Stored data entries
(** The result of [deserializeJson(doc, payload)]. *)
Inductive Deserialized :=
| DeserializationError
| JsonOk (doc : JsonDoc).

(** What [fetchSchedule] meets on the network. *)
Record GetReply := mkGetReply {
  getWifiUp : bool;           (* WiFi.status() == WL_CONNECTED *)
  getCode : Z;                (* http.GET() *)
  getBody : Deserialized;     (* http.getString(), deserialized *)
  getClock : Clock            (* the clocks when the call returns *)
}.

(** What [sendTelemetry] meets on the network. *)
Record PostReply := mkPostReply {
  postWifiUp : bool;
  postCode : Z;               (* http.POST(jsonPayload) *)
  postClock : Clock
}.

(** A line read from the serial port, already classified. *)
Inductive SerialCommand :=
| CmdStatus
| CmdFetch
| CmdResetKey
| CmdTime (parsed : option Z)  (* "time ...": [None] when [strptime] returns NULL *)
| CmdUnknown.

(** A request met by [server.handleClient()]. *)
Inductive WebRequest :=
| NoRequest
| GetRoot
| PostSave (apikey : option string)
| OtherRequest.

(** Why the running sketch stops. *)
Inductive Halt :=
| RestartKeySaved (key : string)   (* /save accepted a credential, ESP.restart() *)
| RestartKeyReset                  (* serial reset_key, ESP.restart() *)
| NullDereference.                 (* strptime on a null string *)

(** A pass either goes on with a world or stops in one. *)
Inductive Outcome :=
| Running (w : World)
| Halted (h : Halt) (w : World).
(** X14. On a poller in which every backend of the group has a state, as
    [NewConsensusPoller] builds it and [UpdateBackend] and the cycles keep
    it, a cycle panics only if a fetch does: where no fetch from a backend of
    the group panics, no cycle panics. *)
Theorem cycle_panics_only_with_a_fetch
    (decode : string -> option Z) (encode : Z -> string)
    (fuel : nat) (w : World) (cp : ConsensusPoller) :
  states_cover_group cp ->
  (forall be tag, be ∈ backendGroup cp ->
                  fetchBlock decode w be tag <> FetchPanic) ->
  UpdateBackendGroupConsensus decode encode fuel w cp <> Some Panic.
Proof.
  intros Hcover Hfetch. unfold UpdateBackendGroupConsensus.
  destruct (lowest cp (backendGroup cp) 0 "") as [[n h]|] eqn:Hlow.
  - destruct (n =? 0); [discriminate|].
    pose proof (seek_returns decode encode w cp (GetConsensusBlockNumber cp)
                  Hfetch fuel Hcover
                  (mkLocals n h [] [] [] false false)) as Hs.
    destruct (seek _ _ _ _ _ _ _) as [[l|]|]; congruence.
  - exfalso. apply lowest_panics_iff in Hlow as (be & Hin & Hnone).
    destruct (Hcover be Hin) as [bs Hbs]. congruence.
Qed.

Lemma cycle_panics_only_with_a_fetch_witness :
  cycle 1 w_third_offline cp_same_block <> Some Panic.
Proof.
  apply (cycle_panics_only_with_a_fetch
           hexutil.MustDecodeUint64 hexutil.String 1
           w_third_offline cp_same_block).
  - intros be Hin.
    repeat (apply elem_of_cons in Hin as [-> | Hin]);
      [eexists; vm_compute; reflexivity ..
      | apply elem_of_nil in Hin; contradiction].
  - intros be tag _. discriminate.
Defined.

(** X15. A backend of the group without a state makes every cycle panic,
    before any backend is queried: whatever the fuel and the world are. *)
Theorem cycle_panics_on_missing_state
    (decode : string -> option Z) (encode : Z -> string)
    (fuel : nat) (w : World) (cp : ConsensusPoller) (be : Backend) :
  be ∈ backendGroup cp ->
  backendStates cp !! be = None ->
  UpdateBackendGroupConsensus decode encode fuel w cp = Some Panic.
Proof.
  intros Hin Hnone. unfold UpdateBackendGroupConsensus.
  rewrite (proj2 (lowest_panics_iff cp (backendGroup cp) 0 "")); [reflexivity|].
  exists be. auto.
Qed.

Lemma cycle_panics_on_missing_state_witness :
  cycle 1 w_up (mkPoller [1; 2]%positive (backendStates cp_refreshed) []
                         (mkTracker 0)) = Some Panic.
Proof.
  apply (cycle_panics_on_missing_state
           hexutil.MustDecodeUint64 hexutil.String 1 w_up
           (mkPoller [1; 2]%positive (backendStates cp_refreshed) []
                     (mkTracker 0)) 2%positive).
  - right. left.
  - vm_compute. reflexivity.
Defined.

(** ** The baseline, again *)

(** X16. When the backend group is not empty and every backend records a
    height above zero, the baseline scan returns the smallest recorded
    height, together with the hash recorded by a backend at that height. *)
Theorem baseline_is_minimum_when_all_have_data
    (cp : ConsensusPoller) :
  backendGroup cp <> [] ->
  (forall be, be ∈ backendGroup cp ->
     exists bs, backendStates cp !! be = Some bs /\ 0 < latestBlockNumber bs) ->
  exists n h,
    lowest cp (backendGroup cp) 0 "" = Ok (n, h)
    /\ 0 < n
    /\ (forall be bs, be ∈ backendGroup cp ->
          backendStates cp !! be = Some bs -> n <= latestBlockNumber bs)
    /\ exists be bs, be ∈ backendGroup cp
                     /\ backendStates cp !! be = Some bs
                     /\ latestBlockNumber bs = n /\ latestBlockHash bs = h.
Proof.
  intros Hne Hdata. apply lowest_is_minimum_with_data; assumption.
Qed.
Definition two_wins : list Match := [mkMatch false 9; mkMatch true 2; mkMatch true 11].
Definition rushed : Measured := mkMeasured declining declining declining 20 (1 # 2).

Lemma no_danger_zone_witness :
  tiltAnalysis two_wins rushed = Some (53, TILTED)
  /\ 0 <= 53 <= 68 /\ TILTED <> DANGER_ZONE.
Proof.
  assert (Ha : tiltAnalysis two_wins rushed = Some (53, TILTED)) by reflexivity.
  split; [exact Ha|].
  apply (no_danger_zone_after_a_win two_wins rushed 53 TILTED Ha).
  simpl. lia.
Defined.

(** X27. Three losses in a row are never cool.  When the session ends
    on three or more losses in a row, its score is at least 36 and at
    most 100, so its level is never the lowest one. *)
Theorem three_losses_are_never_cool (ms : list Match) (fl : Measured)
        (score : Z) (level : TiltLevel) :
  tiltAnalysis ms fl = Some (score, level) ->
  (3 <= in_a_row false (rev ms))%nat ->
  36 <= score <= 100 /\ level <> COOL.
Proof.
  intros Ha Hw.
  destruct (tiltAnalysis_score ms fl score level Ha) as (-> & H1 & _ & H3).
  assert (H36 : 36 <= score) by lia.
  split; [lia|]. unfold getTiltLevel.
  destruct (score <=? 25) eqn:E; [apply Z.leb_le in E; lia|].
  destruct (score <=? 50); [discriminate|]. destruct (score <=? 75); discriminate.
Qed.

Definition three_losses : list Match :=
  [mkMatch true 1; mkMatch false 3; mkMatch false 4; mkMatch false 2].
Definition calm : Measured := mkMeasured stable improving stable 400 (3 # 1).

Lemma three_losses_witness :
  tiltAnalysis three_losses calm = Some (36, WARMING)
  /\ 36 <= 36 <= 100 /\ WARMING <> COOL.
Proof.
  assert (Ha : tiltAnalysis three_losses calm = Some (36, WARMING)) by reflexivity.
  split; [exact Ha|].
  apply (three_losses_are_never_cool three_losses calm 36 WARMING Ha).
  simpl. lia.
Defined.

End TiltFacts.

(* ===================================================================== *)
(** * The tool loop: protocol, accounting and end *)
(* ===================================================================== *)

Module ClaudeClientFacts.
Import ClaudeClient.

Section ToolLoopFacts.

Variable Json : Type.
Variable asContent : Json -> string.
Variable errorObject : string -> Json.
Variable State : Type.
Variable toolHandler : string -> Json -> State -> State * (Json + string).
Variable api : nat -> list (Message Json) -> answer Json.

Local Abbreviation processTools := (processTools Json asContent errorObject State toolHandler).
Local Abbreviation rounds := (rounds Json asContent errorObject State toolHandler api).
Local Abbreviation runToolLoop := (runToolLoop Json asContent errorObject State toolHandler api).

(** The identifiers of the tool uses of a response, in order. *)
Definition tool_ids (bs : list (block Json)) : list string :=
  flat_map (fun b => match b with ToolUse _ id _ _ => [id] | _ => [] end) bs.

(** The response asks for tools and does not end the turn. *)
Definition goes_on (r : Response Json) : bool :=
  negb ((List.length (List.filter (is_tool_use Json) (content Json r)) =? 0)%nat
        || String.eqb (stop_reason Json r) "end_turn").

(** The tool uses the loop acts upon after an answer. *)
Definition asked (a : answer Json) : list (block Json) :=
  match a with
  | Responded _ r => if goes_on r then List.filter (is_tool_use Json) (content Json r) else []
  | Failed _ _ => []
  end.

(** The answers to the conversations sent, the first in round [round]. *)
Fixpoint answers (round : nat) (sent : list (list (Message Json))) : list (answer Json) :=
  match sent with
  | [] => []
  | c :: rest => api round c :: answers (S round) rest
  end.

(** Each conversation sent after the first is the one before it, the
    response to it and one tool result for each of its tool uses. *)
Fixpoint linked (round : nat) (sent : list (list (Message Json))) : Prop :=
  match sent with
  | c1 :: rest =>
      match rest with
      | c2 :: _ =>
          (exists r rs,
              api round c1 = Responded Json r
              /\ stop_reason Json r <> "end_turn"
              /\ rs <> []
              /\ map (tool_use_id) rs = tool_ids (content Json r)
              /\ c2 = (c1 ++ [mkMessage Json "assistant" (Blocks Json (content Json r));
                              mkMessage Json "user" (Results Json rs)])%list)
          /\ linked (S round) rest
      | [] => True
      end
  | [] => True
  end.
(** * HistomicsTK feature extraction: windows, cytoplasm masks and the feature table

    A shallow embedding of [histomicstk/features/FeatureExtraction.py]:
    the function [GetBounds], the per-region construction of the nucleus and
    cytoplasm masks, the circularity guard and the assembly of the output
    table, together with the properties the specification states about them.

    Two-dimensional numpy arrays are lists of rows; integer indices, labels
    and the margin [Delta] are in [Z]; float64 values are [spec_float] at
    precision 53 and maximal exponent 1024. *)

From Stdlib Require Import ZArith Lia Bool.
From Stdlib Require Import Floats.SpecFloat.
From stdpp Require Import base tactics option list numbers strings pretty sorting.

Local Open Scope Z_scope.

(** ** Arrays *)

Module Array.

(** [a.shape[0]] and [a.shape[1]] of a two-dimensional array. *)
Definition shape0 {A} (a : list (list A)) : Z := Z.of_nat (length a).

Definition shape1 {A} (a : list (list A)) : Z :=
  match a with
  | [] => 0
  | row :: _ => Z.of_nat (length row)
  end.

(** Every row has the width of the first one. *)
Definition rectangular {A} (a : list (list A)) : Prop :=
  Forall (λ row, Z.of_nat (length row) = shape1 a) a.

(** [a[r, c]] for integer coordinates; [None] outside the array.  Negative
    coordinates are outside: the code only indexes with the non-negative
    coordinates it gets from slices. *)
Definition get {A} (a : list (list A)) (r c : Z) : option A :=
  if bool_decide (0 ≤ r ∧ 0 ≤ c)
  then a !! Z.to_nat r ≫= λ row, row !! Z.to_nat c
  else None.

(** Python's normalisation of a slice bound against a length: a negative
    bound counts from the end, and the result is clamped to [0, len]. *)
Definition slice_index (len i : Z) : Z :=
  if bool_decide (i < 0) then Z.max 0 (i + len) else Z.min i len.
(** ** Exact means *)

(** The rational number a finite binary64 value stands for; an infinity and
    NaN stand for none. *)
Definition exact_value (f : float) : option QArith_base.Q :=
  match Prim2SF f with
  | S754_zero _ => Some (QArith_base.inject_Z 0)
  | S754_finite s m e =>
      Some (QArith_base.Qmult
              (QArith_base.inject_Z (if s then Z.neg m else Z.pos m))
              (QArith_base.Qpower (QArith_base.inject_Z 2) e))
  | _ => None
  end.

(** The sum of a list of binary64 values as a rational, with no rounding. *)
Fixpoint exact_sum (vs : list float) : option QArith_base.Q :=
  match vs with
  | [] => Some (QArith_base.inject_Z 0)
  | v :: vs' =>
      match exact_value v, exact_sum vs' with
      | Some q, Some s => Some (QArith_base.Qplus q s)
      | _, _ => None
      end
  end.

(** The exact arithmetic mean of a list of binary64 values. *)
Definition exact_mean (vs : list float) : option QArith_base.Q :=
  match exact_sum vs with
  | Some s =>
      Some (QArith_base.Qdiv s (QArith_base.inject_Z (Z.of_nat (length vs))))
  | None => None
  end.

(** Whether the binary64 value [v] is the exact arithmetic mean of [vs]. *)
Definition is_exact_mean (v : float) (vs : list float) : bool :=
  match exact_value v, exact_mean vs with
  | Some a, Some b => QArith_base.Qeq_bool a b
  | _, _ => false
  end.
(** * Collective rotation-key generation (package [dbfv], file rotkey_gen.go)

    A shallow embedding of the [RKG] protocol object: the Galois-element
    tables built by [NewRKG], the three share generators, the shared
    [genswitchkey] routine, the aggregators and [Finalize].

    Polynomials are Go pointers ([*ring.Poly]); the embedding keeps them as
    locations into an explicit heap so that aliasing and in-place updates
    of the scratch buffer are visible.  Run-time panics of Go (index out of
    range, nil dereference) are results of the monad. *)

From Stdlib Require Import ZArith Lia Znumtheory Zpow_facts Zcong.
From stdpp Require Import base list gmap.
Local Open Scope Z_scope.

(** ** Unsigned 64-bit arithmetic ([uint64]) *)

Definition wrap64 (x : Z) : Z := x mod 2 ^ 64.
Definition add64 (x y : Z) : Z := wrap64 (x + y).
Definition sub64 (x y : Z) : Z := wrap64 (x - y).
Definition mul64 (x y : Z) : Z := wrap64 (x * y).
Definition shl64 (x n : Z) : Z := wrap64 (Z.shiftl x n).
Definition shr64 (x n : Z) : Z := Z.shiftr x n.

(** ** Panics and indexing *)

Inductive panic : Type :=
| IndexOutOfRange (index : nat) (len : nat)
| NilDereference.

Inductive result (A : Type) : Type :=
| Ok (a : A)
| Panic (e : panic).
Arguments Ok {A} a.
Arguments Panic {A} e.

(** [l[i]] as an r-value. *)
Definition idx {A : Type} (l : list A) (i : nat) : result A :=
  match l !! i with
  | Some x => Ok x
  | None => Panic (IndexOutOfRange i (length l))
  end.

(** [l[i] = x]. *)
Definition set_idx {A : Type} (l : list A) (i : nat) (x : A) : result (list A) :=
  if decide (i < length l)%nat then Ok (<[i := x]> l)
  else Panic (IndexOutOfRange i (length l)).

(** ** The ring backend (package [ring]) *)

Module Ring.

(** [ring.Poly]: [Coeffs [][]uint64], one row per prime of the basis. *)
Abbreviation Poly := (list (list Z)).

(** [ring.Context]: the fields read by the protocol. *)
Record Context : Type := mkContext { N : Z; Modulus : list Z }.

(** Modelled from the spec: package [ring] is not among the sources.
    [CRed] is the backend's conditional reduction, one subtraction of the
    modulus when the argument has reached it. *)
Definition CRed (a q : Z) : Z := if q <=? a then sub64 a q else a.

(** Modelled from the spec: [ModExp x e p] is the modular exponentiation
    [x^e mod p] used to derive the inverse generator. *)
Definition ModExp (x e p : Z) : Z := x ^ e mod p.

(** Modelled from the spec: the inverse of the Montgomery radix [2^64]
    modulo [q]. *)
Definition Rinv (q : Z) : Z := Z.invmod (2 ^ 64) q.

(** Modelled from the spec: conversion of a residue into the
    fast-multiplication (Montgomery) representation, [x * 2^64 mod q]. *)
Definition MForm (q x : Z) : Z := (x * 2 ^ 64) mod q.

(** Modelled from the spec: conversion out of the fast-multiplication
    representation, [x * 2^-64 mod q]. *)
Definition InvMForm (q x : Z) : Z := (x * Rinv q) mod q.

(** Modelled from the spec: Montgomery product [x * y * 2^-64 mod q]. *)
Definition MRed (q x y : Z) : Z := (x * y * Rinv q) mod q.

(** Modelled from the spec: full reduction of a 64-bit word modulo [q]. *)
Definition BRedAdd (q x : Z) : Z := x mod q.

(** Row-wise lifting of coefficient operations over the RNS basis. *)
Definition map_rows (f : Z → Z → Z) (qs : list Z) (p : Poly) : Poly :=
  zip_with (λ q row, f q <$> row) qs p.
Lemma run_calls_frame (w : TelemetryService) (this : loc) (cs : list call) :
  forall (h : heap) (tr : list effect) (l : loc), l ∈ dom h ->
  st_heap (fst (run_calls this cs w (mkSt h tr))) !! l = h !! l.
Proof.
  induction cs as [|c cs IH]; intros h tr l Hl; [reflexivity|].
  simpl. unfold bind.
  destruct (run_call_state w this c h tr) as [tr' [o ->]].
  assert (Hne : fresh (dom h) <> l).
  { intros E. apply (fresh_not_in_dom h l Hl). symmetry. exact E. }
  destruct o as [[]|e]; simpl.
  - rewrite IH.
    + apply lookup_insert_ne, Hne.
    + rewrite dom_insert_L. set_solver.
  - apply lookup_insert_ne, Hne.
Qed.

Lemma call_object_reads (h1 h2 : heap) (c : call) :
  Forall (fun l => h1 !! l = h2 !! l) (call_reads c) ->
  call_object h1 c = call_object h2 c.
Proof.
  intros H. unfold heap_read.
  destruct c; simpl in H; repeat match goal with
  | H : Forall _ (_ :: _) |- _ => apply Forall_cons in H as [? H]
  end; simpl; unfold heap_read; repeat match goal with
  | E : h1 !! _ = h2 !! _ |- _ => rewrite E; clear E
  end; reflexivity.
Qed.


Lemma obj_keys_set (o : jsobj) (k : string) (v : jsval) :
  obj_keys (obj_set o k v) =
  obj_keys o ++ (if decide (k ∈ obj_keys o) then [] else [k]).
Proof.
  induction o as [|[k0 v0] o IH].
  - destruct (decide (k ∈ obj_keys [])) as [Hin|]; [|reflexivity].
    unfold obj_keys in Hin; simpl in Hin. set_solver.
  - cbn [obj_set]. destruct (String.eqb_spec k k0) as [->|Hne].
    + rewrite decide_True by (unfold obj_keys; simpl; set_solver).
      unfold obj_keys; simpl. rewrite app_nil_r. reflexivity.
    + unfold obj_keys in *; cbn [map fst] in *. rewrite IH. simpl. f_equal.
      destruct (decide (k ∈ map fst o)) as [Hin|Hnin].
      * rewrite decide_True by set_solver. reflexivity.
      * rewrite decide_False; [reflexivity|]. rewrite elem_of_cons. tauto.
Qed.

Lemma filter_in_ext (P1 P2 : string -> Prop)
    `{!forall x, Decision (P1 x), !forall x, Decision (P2 x)} (l : list string) :
  (forall x, x ∈ l -> P1 x <-> P2 x) -> filter P1 l = filter P2 l.
Proof.
  induction l as [|x l IH]; intros Hext; [reflexivity|].
  rewrite !filter_cons.
  rewrite IH by (intros y Hy; apply Hext; set_solver).
  assert (Hx : P1 x <-> P2 x) by (apply Hext; set_solver).
  destruct (decide (P1 x)) as [H1|H1], (decide (P2 x)) as [H2|H2];
    try reflexivity; exfalso; tauto.
Qed.

Lemma obj_keys_define_all (o : jsobj) (ps : list (string * jsval)) :
  NoDup (map fst ps) ->
  obj_keys (obj_define_all o ps) =
  obj_keys o ++ filter (fun k => k ∉ obj_keys o) (map fst ps).
Proof.
  revert o; induction ps as [|[k v] ps IH]; simpl; intros o Hnd.
  - rewrite app_nil_r. reflexivity.
  - apply NoDup_cons in Hnd as [Hk Hnd].
    rewrite IH by exact Hnd.
    assert (Hf : filter (fun k' => k' ∉ obj_keys (obj_set o k v)) (map fst ps) =
                 filter (fun k' => k' ∉ obj_keys o) (map fst ps)).
    { apply filter_in_ext. intros k' Hk'.
      rewrite obj_keys_set_elem. assert (k' <> k) by (intros ->; contradiction).
      tauto. }
    rewrite Hf, obj_keys_set, filter_cons.
    destruct (decide (k ∈ obj_keys o)) as [Hin|Hnin].
    + rewrite decide_False by tauto. rewrite app_nil_r. reflexivity.
    + rewrite decide_True by exact Hnin. rewrite <- app_assoc. reflexivity.
Qed.

Lemma filter_not_in_nil (l : list string) :
  filter (fun k => k ∉ obj_keys []) l = l.
Proof.
  induction l as [|x l IH]; [reflexivity|].
  rewrite filter_cons, decide_True by (unfold obj_keys; simpl; set_solver).
  rewrite IH. reflexivity.
Qed.

Lemma FilterReason_str_inj (r1 r2 : FilterReason) :
  FilterReason_str r1 = FilterReason_str r2 -> r1 = r2.
Proof. destruct r1, r2; simpl; congruence. Qed.

Lemma DismissReason_str_inj (r1 r2 : DismissReason) :
  DismissReason_str r1 = DismissReason_str r2 -> r1 = r2.
Proof. destruct r1, r2; simpl; congruence. Qed.

Lemma call_object_alloc (h : heap) (o : jsobj) (c : call) :
  Forall (fun l => l ∈ dom h) (call_reads c) ->
  call_object (<[fresh (dom h) := o]> h) c = call_object h c.
Proof.
  intros H. apply call_object_reads. eapply Forall_impl; [exact H|].
  intros l Hl. apply lookup_insert_ne. intros E.
  apply (fresh_not_in_dom h l Hl). symmetry. exact E.
Qed.

(** ** Claims *)

(** C1: for each of the seven public capture operations and every input,
    when the sink exists, the sink's [captureEvent] is called exactly once,
    with the operation's documented event name and a mapping whose keys are
    exactly the documented ones, each holding the caller's value or the
    value copied from the context (for the LLM operations: the caller's
    properties merged with the context's [modelId], [provider], [usedFim]). *)
Theorem capture_forwards_documented (w : TelemetryService) (this : loc)
    (c : call) (h : heap) (tr : list effect) :
  hasInstance w = true -> wf_heap h ->
  exists m rest,
    st_trace (fst (run_call this c w (mkSt h tr))) =
      tr ++ SinkCaptureEvent (documented_event c) (Some m) :: rest /\
    Forall (fun e => is_sink_event e = false) rest /\
    NoDup (obj_keys m) /\
    (forall k, obj_lookup m k = documented_lookup h c k).
Proof.
  intros Hw Hwf.
  destruct (run_call_forwards w this c h tr Hw) as [rest [Htr Hrest]].
  destruct (call_object_documented h c Hwf) as [Hnd Hlk].
  exists (call_object h c), rest. rewrite documented_event_eq.
  repeat split; assumption.
Qed.

Lemma capture_forwards_documented_witness :
  hasInstance test_service = true /\ wf_heap test_heap /\
  exists m rest,
    st_trace (fst (run_call 0%N (CLlmRequestCompleted 2%N 1%N) test_service
                    (mkSt test_heap []))) =
      [] ++ SinkCaptureEvent (documented_event (CLlmRequestCompleted 2%N 1%N)) (Some m)
         :: rest /\
    Forall (fun e => is_sink_event e = false) rest /\
    NoDup (obj_keys m) /\
    (forall k, obj_lookup m k = documented_lookup test_heap (CLlmRequestCompleted 2%N 1%N) k).
Proof.
  assert (Hw : hasInstance test_service = true) by reflexivity.
  assert (Hwf : wf_heap test_heap) by (apply (bool_decide_unpack _); vm_compute; reflexivity).
  split; [exact Hw|split; [exact Hwf|]].
  exact (capture_forwards_documented test_service 0%N (CLlmRequestCompleted 2%N 1%N)
           test_heap [] Hw Hwf).
Defined.

(** C2: when no telemetry instance exists, every public capture operation
    returns normally, the sink is never called and nothing is logged (the
    trace is unchanged); the heap only gains the fresh, unreferenced
    property object. *)
Theorem capture_without_sink_is_noop (w : TelemetryService) (this : loc)
    (c : call) (h : heap) (tr : list effect) :
  hasInstance w = false ->
  exists h',
    run_call this c w (mkSt h tr) = (mkSt h' tr, Normal tt) /\
    (forall l, l ∈ dom h -> h' !! l = h !! l).
Proof.
  intros Hw. rewrite run_call_eq, Hw.
  eexists. split; [reflexivity|].
  intros l Hl. rewrite lookup_insert_ne; [reflexivity|].
  intros E. apply (fresh_not_in_dom h l Hl). symmetry. exact E.
Qed.

Lemma capture_without_sink_is_noop_witness :
  hasInstance no_service = false /\
  exists h',
    run_call 0%N (CSuggestionRequested 1%N 10) no_service (mkSt test_heap []) =
      (mkSt h' [], Normal tt) /\
    (forall l, l ∈ dom test_heap -> h' !! l = test_heap !! l).
Proof.
  assert (Hw : hasInstance no_service = false) by reflexivity.
  split; [exact Hw|].
  exact (capture_without_sink_is_noop no_service 0%N (CSuggestionRequested 1%N 10)
           test_heap [] Hw).
Defined.

(** C3 (counterexample): when the sink exists and its [captureEvent]
    throws, the dispatch routine throws. *)
Lemma captureEvent_propagates_sink_exception :
  snd (captureEvent 0%N CHAT_AUTOCOMPLETE_SUGGESTION_DISMISSED (Some 4%N)
         throwing_service (mkSt test_heap [])) = Throw (JStr "sink failure").
Proof. reflexivity. Qed.
Lemma get_list_has_no_duplicates_witness :
  List.NoDup ["dup"; "other"].
Proof.
  apply (get_list_has_no_duplicates
           (registered [returning "dup" "First"; returning "other" "O";
                        returning "dup" "Second"])
           (derived (registered [returning "dup" "First";
                                 returning "other" "O";
                                 returning "dup" "Second"]))).
  - apply registered_reachable.
  - reflexivity.
Defined.

(** ** The order of the names *)

Lemma keys_derive_distinct funcs d :
  forallb follows_contract funcs = true ->
  List.NoDup (PyDict.keys d ++ names_returned funcs) ->
  PyDict.keys (derive funcs d) = (PyDict.keys d ++ names_returned funcs)%list.
Proof.
  revert d. induction funcs as [|f rest IH]; intros d; simpl.
  - intros _ _. by rewrite app_nil_r.
  - rewrite andb_true_iff. unfold follows_contract at 1. intros [Hf Hr] Hnd.
    destruct (f tt) as [[k v]|e]; simpl in *.
    + assert (Hk : PyDict.contains k d = false).
      { destruct (PyDict.contains k d) eqn:E; [| done].
        apply contains_keys in E.
        apply NoDup_ListNoDup, NoDup_app in Hnd as (_ & Hdis & _).
        exfalso. apply (Hdis k); [by apply list_elem_of_In |]. left. }
      rewrite IH; [| done |]; rewrite keys_setitem, Hk.
      * by rewrite <- app_assoc.
      * by rewrite <- app_assoc.
    + rewrite Hf. by apply IH.
Qed.

(** X3. When the table is empty, every registered function returns or
    fails with an [ImportError], and the names returned are pairwise
    distinct, [get_list] returns those names in the order of
    registration. *)
Theorem get_list_in_registration_order (g : globals) :
  _provider_dict g = [] ->
  forallb follows_contract (_provider_info_funcs_list g) = true ->
  List.NoDup (names_returned (_provider_info_funcs_list g)) ->
  exists g',
    get_list g = (g', Return (names_returned (_provider_info_funcs_list g))).
Proof.
  intros Hd Hc Hnd. exists (derived g).
  destruct (query_return _ _ _ "" (_get_dict_contract g Hd Hc)) as (-> & _).
  simpl. by rewrite keys_derive_distinct.
Qed.
(** * Meeting scheduler: the workflow of [flow.py] and its slot resolver

    A shallow embedding of the scheduling workflow (the nodes of [flow.py],
    their prepare / execute / finalize stages and the wiring of the graph)
    together with the properties the specification states about it.

    Conventions.
    - A Python exception is a value of [exn]; a computation that may raise
      has type [result A].
    - A Python [dict] keeps insertion order; it is an association list with
      unique keys ([PyDict]).
    - What [yaml.safe_load] returns is a [yaml] value (the JSON-like
      fragment: null, booleans, integers, strings, sequences and mappings
      with string keys).
    - A naive [datetime] is an integer number of microseconds; a [timedelta]
      is a difference of two of them.
    - The external collaborators (mailbox, reasoning step, calendar, mailer,
      the standard library's address and date parsers, the clock) are the
      fields of the class [Collaborators]: every theorem holds for all of
      them. *)

From Stdlib Require Import ZArith List String Ascii Bool Lia.
From stdpp Require Import base tactics option list.
Import ListNotations.
Open Scope string_scope.
Open Scope list_scope.
Open Scope Z_scope.
Set Warnings "-register-all".

(** ** Exceptions and the error monad *)

Inductive exn : Type :=
  | AssertionError (msg : string)
  | KeyError (key : string)
  | TypeError
  | ValueError
  | IndexError
  | AttributeError
  | InvalidRangeError
  | ConfigurationError (node action : string)
  | CollaboratorError (who : string).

ASSIGNED TASK: Which lines above include the word "Hdis"? Show each one.

ANSWER:
        apply NoDup_ListNoDup, NoDup_app in Hnd as (_ & Hdis & _).
        exfalso. apply (Hdis k); [by apply list_elem_of_In |]. left. }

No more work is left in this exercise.